According to the conceptual map released by the White House at the plan’s January unveiling, the US-backed Israeli annexation of some 30 percent of the West Bank will turn 43 Palestinian villages — almost half of them located in the Jordan Valley — that are home to some 110,000 residents into enclaves detached from the future Palestinian state.
Netanyahu said last month that Israel’s borders in the Jordan Valley will be drawn to circumvent those areas, but did not elaborate regarding whose authority those Palestinians will fall under. They are currently under Israeli military rule, which theoretically would expire once annexation is carried out; “so who would be responsible for them then?” Blass asked.
Netanyahu said that the Palestinian Authority would be responsible for those enclaves, but the PA has not indicated that it will take on that role, instead threatening to draw back its operations in the West Bank if Israel moves forward with annexation.
As for private Palestinian land located in areas Israel plans to annex, the former deputy attorney general said that the owners of those parcels would lose their rights to the territory under the Absentee Property Law, and Israel would not even be required to grant them reparations.

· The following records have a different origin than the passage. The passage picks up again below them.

(* ===== verification/I2cDriver.v ===== *)
(** * The interrupt-driven I2C driver of the tests ([unit/i2c-v2/driver.c])

    A transfer is begun by the program and moved on by the controller's interrupts, which
    [i2c_v2_handle_irq] serves; [i2c_v2_smbus_read] polls, the DMA transfers have the DMA
    controller move the words.  [pending] says of a device which interrupts it raises next and what
    becomes of it, and the program takes them before each of its own statements ([interrupts]).  The words of
    the DMA controller ([dma_words]) are the device's memory. *)
From S2P Require Import Prelude Machine Board Regs Clock Stopwatch Wdt.
Import Regs.Pmb8876.

Definition I2C_STATUS_CLEAR : Z := 0x3F.
Definition I2C_PROTOCOL_CLEAR : Z := 0x7F.
Definition I2C_ERROR_CLEAR : Z := 0x0F.
Definition I2C_TIMEOUT_MS : Z := 100.
Definition I2C_REQUEST_IRQS : Z := I2C_IMSC_LSREQ_INT .| I2C_IMSC_SREQ_INT .| I2C_IMSC_LBREQ_INT .| I2C_IMSC_BREQ_INT.
Definition I2C_TRANSFER_IRQS : Z := I2C_REQUEST_IRQS .| I2C_IMSC_I2C_ERR_INT .| I2C_IMSC_I2C_P_INT.
Definition I2C_PROTOCOL_IRQS : Z := I2C_IMSC_I2C_ERR_INT .| I2C_IMSC_I2C_P_INT.
Definition I2C_DMA_REQUESTS : Z := I2C_DMAE_LSREQ_INT .| I2C_DMAE_SREQ_INT .| I2C_DMAE_LBREQ_INT .| I2C_DMAE_BREQ_INT.
Definition SIZEOF_DMA_WORDS : Z := 256.

Inductive i2c_v2_result_t := I2C_V2_PENDING | I2C_V2_DONE | I2C_V2_NACK | I2C_V2_ERROR.
#[export] Instance i2c_v2_result_eq_dec : EqDecision i2c_v2_result_t.
Proof. solve_decision. Defined.
(** [tx] and [rx] are addresses, 0 is the null pointer. *)
Record i2c_v2_state := State {
  tx : Z;
  rx : Z;
  remaining : Z;
  address : Z;
  address_sent : bool;
  reading : bool;
  result : i2c_v2_result_t;
  request_irqs : Z;
  protocol_irqs : Z;
  error_irqs : Z;
  request_status : Z;
  tx_request_status : Z;
  rx_request_status : Z;
  protocol_status : Z;
  error_status : Z;
  total_irqs : Z;
  last_irq : Z;
}.
Definition with_tx v (s : i2c_v2_state) := State v (rx s) (remaining s) (address s) (address_sent s) (reading s) (result s) (request_irqs s) (protocol_irqs s) (error_irqs s) (request_status s) (tx_request_status s) (rx_request_status s) (protocol_status s) (error_status s) (total_irqs s) (last_irq s).
Definition with_rx v (s : i2c_v2_state) := State (tx s) v (remaining s) (address s) (address_sent s) (reading s) (result s) (request_irqs s) (protocol_irqs s) (error_irqs s) (request_status s) (tx_request_status s) (rx_request_status s) (protocol_status s) (error_status s) (total_irqs s) (last_irq s).
Definition with_remaining v (s : i2c_v2_state) := State (tx s) (rx s) v (address s) (address_sent s) (reading s) (result s) (request_irqs s) (protocol_irqs s) (error_irqs s) (request_status s) (tx_request_status s) (rx_request_status s) (protocol_status s) (error_status s) (total_irqs s) (last_irq s).
Definition with_address_sent v (s : i2c_v2_state) := State (tx s) (rx s) (remaining s) (address s) v (reading s) (result s) (request_irqs s) (protocol_irqs s) (error_irqs s) (request_status s) (tx_request_status s) (rx_request_status s) (protocol_status s) (error_status s) (total_irqs s) (last_irq s).
Definition with_result v (s : i2c_v2_state) := State (tx s) (rx s) (remaining s) (address s) (address_sent s) (reading s) v (request_irqs s) (protocol_irqs s) (error_irqs s) (request_status s) (tx_request_status s) (rx_request_status s) (protocol_status s) (error_status s) (total_irqs s) (last_irq s).
Definition with_request_irqs v (s : i2c_v2_state) := State (tx s) (rx s) (remaining s) (address s) (address_sent s) (reading s) (result s) v (protocol_irqs s) (error_irqs s) (request_status s) (tx_request_status s) (rx_request_status s) (protocol_status s) (error_status s) (total_irqs s) (last_irq s).
Definition with_protocol_irqs v (s : i2c_v2_state) := State (tx s) (rx s) (remaining s) (address s) (address_sent s) (reading s) (result s) (request_irqs s) v (error_irqs s) (request_status s) (tx_request_status s) (rx_request_status s) (protocol_status s) (error_status s) (total_irqs s) (last_irq s).
Definition with_error_irqs v (s : i2c_v2_state) := State (tx s) (rx s) (remaining s) (address s) (address_sent s) (reading s) (result s) (request_irqs s) (protocol_irqs s) v (request_status s) (tx_request_status s) (rx_request_status s) (protocol_status s) (error_status s) (total_irqs s) (last_irq s).
Definition with_request_status v (s : i2c_v2_state) := State (tx s) (rx s) (remaining s) (address s) (address_sent s) (reading s) (result s) (request_irqs s) (protocol_irqs s) (error_irqs s) v (tx_request_status s) (rx_request_status s) (protocol_status s) (error_status s) (total_irqs s) (last_irq s).
Definition with_tx_request_status v (s : i2c_v2_state) := State (tx s) (rx s) (remaining s) (address s) (address_sent s) (reading s) (result s) (request_irqs s) (protocol_irqs s) (error_irqs s) (request_status s) v (rx_request_status s) (protocol_status s) (error_status s) (total_irqs s) (last_irq s).
Definition with_rx_request_status v (s : i2c_v2_state) := State (tx s) (rx s) (remaining s) (address s) (address_sent s) (reading s) (result s) (request_irqs s) (protocol_irqs s) (error_irqs s) (request_status s) (tx_request_status s) v (protocol_status s) (error_status s) (total_irqs s) (last_irq s).
Definition with_protocol_status v (s : i2c_v2_state) := State (tx s) (rx s) (remaining s) (address s) (address_sent s) (reading s) (result s) (request_irqs s) (protocol_irqs s) (error_irqs s) (request_status s) (tx_request_status s) (rx_request_status s) v (error_status s) (total_irqs s) (last_irq s).
Definition with_error_status v (s : i2c_v2_state) := State (tx s) (rx s) (remaining s) (address s) (address_sent s) (reading s) (result s) (request_irqs s) (protocol_irqs s) (error_irqs s) (request_status s) (tx_request_status s) (rx_request_status s) (protocol_status s) v (total_irqs s) (last_irq s).
Definition with_total_irqs v (s : i2c_v2_state) := State (tx s) (rx s) (remaining s) (address s) (address_sent s) (reading s) (result s) (request_irqs s) (protocol_irqs s) (error_irqs s) (request_status s) (tx_request_status s) (rx_request_status s) (protocol_status s) (error_status s) v (last_irq s).
Definition with_last_irq v (s : i2c_v2_state) := State (tx s) (rx s) (remaining s) (address s) (address_sent s) (reading s) (result s) (request_irqs s) (protocol_irqs s) (error_irqs s) (request_status s) (tx_request_status s) (rx_request_status s) (protocol_status s) (error_status s) (total_irqs s) v.
(** What an initializer leaves out is zero. *)
Definition initial (tx rx remaining address : Z) (reading : bool) : i2c_v2_state :=
  State tx rx remaining address false reading I2C_V2_PENDING 0 0 0 0 0 0 0 0 0 0.
Record dma_state := Dma { active : bool; started : bool; rx_channel : Z }.
(** The static variables. *)
Record driver := Driver { state : i2c_v2_state; dma_rx : dma_state }.
Definition driver_zero : driver := Driver (initial 0 0 0 0 false) (Dma false false 0).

Arieli said that if Israel were to nonetheless allow Palestinians to access their lands located inside the territory annexed by Israel, it would have to create dozens of access gates along the newly established West Bank border.
He added that if Israel really wanted to apply sovereignty in the West Bank and erase the Green Line, it would have to remove the checkpoints that exist at various entrances to the territory currently under military control. But once those checkpoints are removed, the only way to prevent the Palestinians from entering the future, enlarged State of Israel would be to surround those 43 enclaves with border fences. At which point, the sides will have to determine how those Palestinians will be able to travel from their enclaves to other places in the West Bank.
Are these the challenges being weighed by the sides? Is this what the mapping committee is being tasked with straightening out?
“At some point they need to introduce the public to the concept and give it time to react,” Blass said, criticizing the decision to keep the mapping committee’s progress behind closed doors. Not only have settler leaders been kept out of the loop, but Netanyahu hasn’t even updated Defense Minister Benny Gantz or the army as to how the borders are being drawn up.
“As someone on the mapping committee, you think you’re able to see everything, but there are always things you will miss, and you won’t know what they are unless you give the public a chance to review the plan,” Blass said.
“If someone wants to advance something like this in a democratic country, he needs to present the plan and give the public several weeks to debate something of such wide-scale importance,” he added.